Image 2: Oral DHEA supplements are sold for a few bucks over-the-counter (at least in the USA). Yet,
esp. for people under the age of 35, it probably does not make sense to buy and use those. At least, for
as long as it takes for the results of the study at hand to be confirmed in humans. And the allegedly benign 7-Keto DHEA could wreak havoc on your natural corticosteroid metabolism.
So how much DHEA should I take? Given the fact that the name of this blog is SuppVersity, I should have apprehended DeDeRa's question on which form and how much DHEA I would suggest you take. My answer is quite simple: NONE! Why? Well, this is a rodent study done with injectable DHEA. Not only would it be imprudent to extrapolate any dosing suggestions for oral DHEA supplements in humans, without clinical tests, we cannot even be sure that the effects would be identical, even if we hit the right dosage. Thus, while I am convinced that DHEA is probably more benign than many other OTC "supplements", especially people under the age of 30-35 should think twice or better thrice before popping any DHEA supplement - this includes 7-keto, the cortisol-suppressant effects of which can wreak havoc on your natural corticosteroid balance, make you feel tired and sluggish and deprive your body of an important anti-inflammatory pathway.

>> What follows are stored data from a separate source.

Lemma is_valid_move_rules_witness :
  is_valid_move INITIAL_BOARD (6, 4) (4, 4) "black"
  = Ok (false, "Sekarang giliran hitam!").
Proof.
  apply (is_valid_move_rules INITIAL_BOARD (6, 4) (4, 4) "black" Black).
  - exact INITIAL_BOARD_well_formed.
  - unfold on_board; cbn; lia.
  - unfold on_board; cbn; lia.
  - reflexivity.
Defined.

(** ** Enumeration of the legal moves *)

(** A loop whose body appends to the accumulator computes a [flat_map]. *)
Lemma for_each_append {A B} (xs : list A) (body : list B → A → exc (list B))
    (F : A → list B) (acc : list B) :
  (∀ acc x, x ∈ xs → body acc x = Ok (acc ++ F x)) →
  for_each xs body acc = Ok (acc ++ flat_map F xs).
Proof.
  revert acc. induction xs as [|x xs IH]; intros acc Hbody.
  - cbn. by rewrite app_nil_r.
  - cbn [for_each flat_map]. rewrite Hbody by left.
    cbn [mbind exc_bind]. rewrite IH.
    + by rewrite app_assoc.
    + intros acc' y Hy. apply Hbody. by right.
Qed.

Lemma elem_of_range_8 (x : Z) : x ∈ range 8 ↔ 0 <= x < 8.
Proof.
  unfold range. rewrite list_elem_of_fmap. split.
  - intros (n & -> & Hn). apply elem_of_seq in Hn. lia.
  - intros H. exists (Z.to_nat x). split; [lia|]. apply elem_of_seq. lia.
Qed.

Lemma elem_of_all_squares (p : pos) : p ∈ all_squares ↔ on_board p.
Proof.
  unfold all_squares, on_board. rewrite list_elem_of_In, in_flat_map. split.
  - intros (r & Hr & Hp). apply in_map_iff in Hp as (c & <- & Hc).
    apply list_elem_of_In, elem_of_range_8 in Hr, Hc. done.
  - intros [Hr Hc]. exists p.1. split.
    + by apply list_elem_of_In, elem_of_range_8.
    + apply in_map_iff. exists p.2. split; [by destruct p|].
      by apply list_elem_of_In, elem_of_range_8.
Qed.

Lemma flat_map_pairs {B} (F : pos → list B) (rs cs : list Z) :
  flat_map F (flat_map (fun r => map (fun c => (r, c)) cs) rs)
  = flat_map (fun r => flat_map (fun c => F (r, c)) cs) rs.
Proof.
  induction rs as [|r rs IH]; [done|].
  cbn [flat_map]. rewrite flat_map_app. f_equal; [|exact IH].
  clear. induction cs as [|c cs IH]; [done|].
  cbn [map flat_map]. f_equal. exact IH.
Qed.

Lemma flat_map_all_squares {B} (F : pos → list B) :
  flat_map F all_squares
  = flat_map (fun r => flat_map (fun c => F (r, c)) (range 8)) (range 8).
Proof. apply flat_map_pairs. Qed.

Ltac each_index H :=
  match type of H with
  | 0 <= ?r < 8 =>
      assert (r = 0 ∨ r = 1 ∨ r = 2 ∨ r = 3 ∨ r = 4 ∨ r = 5 ∨ r = 6 ∨ r = 7)
        as [->|[->|[->|[->|[->|[->|[->| ->]]]]]]] by lia
  end.

Lemma file_letter_getitem (c : Z) :
  0 <= c < 8 → str_getitem "abcdefgh" c = Ok (file_letter c).
Proof. intros H. each_index H; reflexivity. Qed.

Lemma move_token_token_of (r c tr tc : Z) :
  0 <= r < 8 → 0 <= c < 8 → 0 <= tr < 8 → 0 <= tc < 8 →
  move_token (file_letter c) r (file_letter tc) tr = token_of (r, c) (tr, tc).
Proof.
  intros Hr Hc Htr Htc. unfold move_token, token_of. cbn [fst snd].
  each_index Hr; each_index Htr; reflexivity.
Qed.

(** The three [continue] tests on a source cell amount to ownership. *)
Lemma source_tests {X} (p : string) (s : side) (skip go : X) :
  is_token p →
  (if bool_decide (p = ".") then skip
   else if bool_decide (turn_of s = "white") && negb (isupper p) then skip
   else if bool_decide (turn_of s = "black") && negb (islower p) then skip
   else go)
  = if bool_decide (piece_side p = Some s) then go else skip.
Proof. intros Hp. each_token Hp; destruct s; reflexivity. Qed.

(** For a source owned by the side, the check accepts exactly the
    destinations the side does not own. *)
Lemma check_owned_source (p q : string) (s : side) :
  is_token p → is_token q → piece_side p = Some s →
  (if bool_decide (p = empty_cell) then Some NoPieceAtSource
   else if bool_decide (piece_side p ≠ Some s) then Some (WrongSidesTurn s)
   else if bool_decide (q ≠ empty_cell ∧ piece_side q = piece_side p)
   then Some CannotCaptureOwnPiece else None)
  = if bool_decide (piece_side q = Some s) then Some CannotCaptureOwnPiece else None.
Proof.
  intros Hp Hq. each_token Hp; each_token Hq; destruct s; vm_compute;
    (reflexivity || discriminate).
Qed.

Lemma destination_step (g : grid) (t : string) (s : side) (src : pos)
    (moves : list string) (tr tc : Z) :
  well_formed g → side_of t = Some s → on_board src → owned g s src = true →
  0 <= tr < 8 → 0 <= tc < 8 →
  ('(valid, _) ← is_valid_move g (src.1, src.2) (tr, tc) t;
   if (valid : bool) then
     col ← str_getitem "abcdefgh" src.2;
     tcol ← str_getitem "abcdefgh" tc;
     Ok (moves ++ [move_token col src.1 tcol tr])
   else Ok moves)
  = Ok (moves ++ if owned g s (tr, tc) then [] else [token_of src (tr, tc)]).
Proof.
  intros Hwf Ht Hsrc Hown Htr Htc.
  assert (Hdst : on_board (tr, tc)) by done.
  destruct src as [r c]. cbn [fst snd].
  rewrite (is_valid_move_check g (r, c) (tr, tc) t s) by done.
  unfold check_claimed.
  rewrite (check_owned_source _ _ s)
    by (try apply cell_is_token; try done;
        unfold owned in Hown; by apply bool_decide_eq_true in Hown).
  unfold owned. destruct Hsrc as [Hr Hc]. cbn [fst snd] in Hr, Hc.
  case_bool_decide; cbn [verdict mbind exc_bind].
  - by rewrite app_nil_r.
  - rewrite !file_letter_getitem by done. cbn [mbind exc_bind].
    by rewrite move_token_token_of.
Qed.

Most importantly, however, the study does away with the longstanding prejudice that DHEA (at the given dosage) "represent[s] a toxic potential to [the] liver". The isolated finding that endogenous DHEA lead to increased oxidation in the liver (it still does, but the overall pro- vs. anti-oxidant balance still improves!), as well as insufficient funding by the pharmaceutical industry, who obviously is not interested in naturally occuring and thus non-patentable treatment methods, had been one of the primary reasons many scientists decided not to dig deeper into the ameliorative, preventive and restaurative effects of DHEA in the context of age-related diseases. Personally, I hope that the few new studies that have been published, lately, will encourage other researchers to have another look at a hormone with profound yet complex and complicated effects on numerable aspects of the mammalian metabolism.